DATA below:
(** X12: the repository coordinates.  When [fromEnv] returns, the owner and
    the name contain no slash, and GITHUB_REPOSITORY is the owner, a slash,
    the name and a rest that is empty or starts with a slash: what follows a
    second slash is dropped. *)
Theorem fromEnv_owner_and_name (Getenv : Env) (c : cfg) :
  fromEnv Getenv = Returns c ->
  Contains (RepoOwner c) "/" = false /\
  Contains (RepoName c) "/" = false /\
  exists rest,
    Getenv "GITHUB_REPOSITORY" = (RepoOwner c ++ "/" ++ RepoName c ++ rest)%string /\
    (rest = "" \/ exists more, rest = String "/" more).
Proof.
  intros Hc. destruct (fromEnv_fields _ _ Hc) as ((pieces & Hsplit) & _).
  pose proof (Split_slash_pieces (Getenv "GITHUB_REPOSITORY")) as Hall.
  pose proof (Split_slash_concat (Getenv "GITHUB_REPOSITORY")) as Hjoin.
  rewrite Hsplit in Hall, Hjoin.
  inversion Hall as [|? ? Howner Hrest]; subst.
  inversion Hrest as [|? ? Hname _]; subst.
  split_and!; [done..|].
  rewrite concat_cons in Hjoin.
  destruct pieces as [|next pieces].
  - exists "". split; [|by left]. rewrite <- Hjoin, append_empty_r. reflexivity.
  - exists (String "/" (String.concat "/" (next :: pieces))). split; [|right; by eexists].
    rewrite <- Hjoin, concat_cons. reflexivity.
Qed.

(** X13: a temporary file that cannot be written.  For an issue-comment
    event that passes the three guards and whose pull request is fetched,
    when the write of the temporary file fails and no file is at its path,
    the handler returns the error of reading it, after the one call of the
    fetch: no signer source is read and nothing is posted. *)
Theorem unwritten_temporary_file_aborts (c : cfg) (w : World) (s : State)
    (d : Document) (ev : IssueCommentEvent) (pr : PullRequest) :
  files s !! EventPath c = Some d ->
  as_IssueCommentEvent d = Ok ev ->
  ToLower (Comment_User_Login ev) ∉ IgnoreAuthors c ->
  Issue_IsPullRequest ev = true ->
  Contains (ToLower (Comment_Body ev)) "@cla-bot" = true \/
  Contains (ToLower (Comment_Body ev)) "cla-bot check" = true ->
  PullRequests_Get w (RepoOwner c) (RepoName c) (Issue_Number ev) = Ok pr ->
  can_write w tmpFile = false ->
  files s !! tmpFile = None ->
  handleIssueComment c w s =
    (Returns (Some (errors_New "open /tmp/pr_event.json: no such file or directory")),
     {| files := files s;
        calls := calls s ++ [GetPull (RepoOwner c) (RepoName c) (Issue_Number ev)] |}).
Proof.
  intros Hf Hd Hauthor Hpr Htrigger Hpull Hwrite Htmp.
  rewrite (handleIssueComment_run c w s d ev Hf Hd).
  rewrite decide_False, Hpr, Hpull by done. cbn [negb].
  assert (negb (Contains (ToLower (Comment_Body ev)) "@cla-bot")
          && negb (Contains (ToLower (Comment_Body ev)) "cla-bot check") = false)
    as -> by (destruct Htrigger as [-> | ->]; [reflexivity | apply andb_false_r]).
  unfold fetched. rewrite Hwrite.
  apply handlePullRequest_undecoded.
  rewrite parseEvent_run. cbn [fst files EventPath subCfg_of]. by rewrite Htmp.
Qed.

(** ** Sources that are missing or fail *)

(** X14: no signer source.  With neither the sheet nor the signer file
    configured the merged set is empty, so that every pull request, whoever
    its author, gets the failure status and the comment, with no fetch
    before them. *)
Theorem without_sources_everyone_fails (c : cfg) (w : World) (s : State)
    (d : Document) (ev : PullRequestEvent) :
  files s !! EventPath c = Some d ->
  as_PullRequestEvent d = Ok ev ->
  GoogleSheetUrl c = "" ->
  SignersPath c = "" ->
  handlePullRequest c w s =
    (Returns None,
     addCalls s
       [CreateStatus (RepoOwner c) (RepoName c) (Head_SHA (GetPullRequest ev)) "failure"
          CLA_not_signed "CLA check";
        CreateComment (RepoOwner c) (RepoName c) (Number (GetPullRequest ev))
          ("@" ++ ToLower (User_Login (GetPullRequest ev)) ++ " " ++ CommentMsg c)]).
Proof.
  intros Hf Hd Hu Hp.
  rewrite (handlePullRequest_resolve c w s d ev Hf Hd), resolveCompliance_run.
  rewrite loadSigners_run, !decide_True by done.
  unfold verdict_calls. rewrite decide_False; [reflexivity|]. set_solver.
Qed.

(** X15: the failures of the sheet.  For a decoded pull-request event and
    a configured sheet: a GET that fails, an answer whose status is not 200
    (its body is not read), and a body the CSV reader refuses each end the
    run with the error wrapped after the prefix of the sheet, after the one
    call of the GET; the signer file is not fetched and nothing is posted. *)
Theorem sheet_failures (c : cfg) (w : World) (s : State)
    (d : Document) (ev : PullRequestEvent) :
  files s !! EventPath c = Some d ->
  as_PullRequestEvent d = Ok ev ->
  GoogleSheetUrl c <> "" ->
  let aborts e :=
    handlePullRequest c w s
    = (Returns (Some (Errorf_w "sheet: " e)), addCalls s [HttpGet (GoogleSheetUrl c)]) in
  (forall e, http_Do w (GoogleSheetUrl c) = Some (Err e) -> aborts e) /\
  (forall resp,
      http_Do w (GoogleSheetUrl c) = Some (Ok resp) ->
      StatusCode resp <> 200%Z ->
      aborts (errors_New ("google sheets returned " ++ Status resp))) /\
  (forall resp e,
      http_Do w (GoogleSheetUrl c) = Some (Ok resp) ->
      StatusCode resp = 200%Z ->
      Csv.ReadAll (Body resp) = Err e ->
      aborts e).
Proof.
  intros Hf Hd Hu aborts. unfold aborts.
  rewrite (handlePullRequest_resolve c w s d ev Hf Hd), resolveCompliance_run.
  rewrite loadSigners_run, decide_False by done.
  rewrite (loadSignersFromGoogleSheet_run _ _ _ Hu).
  split_and!.
  - by intros e ->.
  - intros resp -> Hstatus. by rewrite decide_False.
  - intros resp e -> Hstatus Hread. by rewrite decide_True, Hread.
Qed.

(** X16: the failures of the signer file.  For a decoded pull-request event,
    no sheet and a configured signer file: a fetch that fails and a content
    that cannot be decoded each end the run with the error wrapped after the
    prefix of the repository file, after the one call of the fetch, which
    asks for the file at the base branch of the pull request; nothing is
    posted. *)
Theorem signer_file_failures (c : cfg) (w : World) (s : State)
    (d : Document) (ev : PullRequestEvent) :
  files s !! EventPath c = Some d ->
  as_PullRequestEvent d = Ok ev ->
  GoogleSheetUrl c = "" ->
  SignersPath c <> "" ->
  let fetch :=
    Repositories_GetContents w (RepoOwner c) (RepoName c) (SignersPath c)
      (Base_Ref (GetPullRequest ev)) in
  let aborts e :=
    handlePullRequest c w s
    = (Returns (Some (Errorf_w "repo file: " e)),
       addCalls s [GetContents (RepoOwner c) (RepoName c) (SignersPath c)
                     (Base_Ref (GetPullRequest ev))]) in
  (forall e, fetch = Err e -> aborts e) /\
  (forall file e, fetch = Ok (Some file) -> GetContent file = Err e -> aborts e).
Proof.
  intros Hf Hd Hu Hp fetch aborts. unfold aborts, fetch.
  rewrite (handlePullRequest_resolve c w s d ev Hf Hd), resolveCompliance_run.
  rewrite loadSigners_run, decide_True, decide_False by done.
  rewrite loadSignersGithub_run.
  split.
  - by intros e ->.
  - intros file e -> Hcontent. by rewrite Hcontent.
Qed.

End Properties.

(** * Runs on ASCII text

    The runs below are on ASCII text, where the two operations of every
    [GoStrings] are the ASCII ones (see [handlePullRequest_ASCII]); they
    are evaluated with [ascii_strings]. *)

#[global] Existing Instance ascii_strings.

(** C9 at the fixture: a sheet with alice and bob and a signer file with
    bob and carol aggregate to the union of the two sets. *)
Lemma aggregation_is_union_witness :
  loadSigners demo_cfg "main"
    (demo_world (http_200 spec_csv) (Ok ("bob" ++ LF ++ "Carol")%string)
                (Err (errors_New "unused")) true)
    (start "/github/workflow/event.json" (pull_request_payload (demo_pr "alice")))
  = (Returns (Ok ({[ "alice"; "bob" ]} ∪ {[ "bob"; "carol" ]})),
     addCalls
       (start "/github/workflow/event.json" (pull_request_payload (demo_pr "alice")))
       [HttpGet "https://sheets.example/pub?output=csv";
        GetContents "your-org" "awesome-project" "cla-signers.txt" "main"]).
Proof.
  refine (proj2 (proj2 (proj2 (proj2 (proj2 (proj2 (proj2
    (aggregation_is_union demo_cfg "main" _ _)))))))
    _ _ {[ "alice"; "bob" ]} _ {[ "bob"; "carol" ]} _ _ _).
  - discriminate.
  - discriminate.
  - reflexivity.
  - reflexivity.
Defined.

(** C10 at the empty environment, at a value without a slash and at
    an owner and a name. *)
Lemma fromEnv_total_iff_slash_witness :
  fromEnv no_env = Panics (IndexOutOfRange 1 1) /\
  fromEnv (env_repo "awesome-project") = Panics (IndexOutOfRange 1 1) /\
  exists c, fromEnv (env_repo "your-org/awesome-project") = Returns c.
Proof.
  split; [|split].
  - apply (proj1 (proj2 (fromEnv_total_iff_slash no_env))). reflexivity.
  - apply (proj1 (proj2 (fromEnv_total_iff_slash (env_repo "awesome-project")))).
    reflexivity.
  - apply (proj1 (fromEnv_total_iff_slash (env_repo "your-org/awesome-project"))).
    reflexivity.
Defined.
End of DATA.
Check the data above and report how many lines include the word "Hstatus", using a bare number.

▶ _WRITTEN REPLY_: 2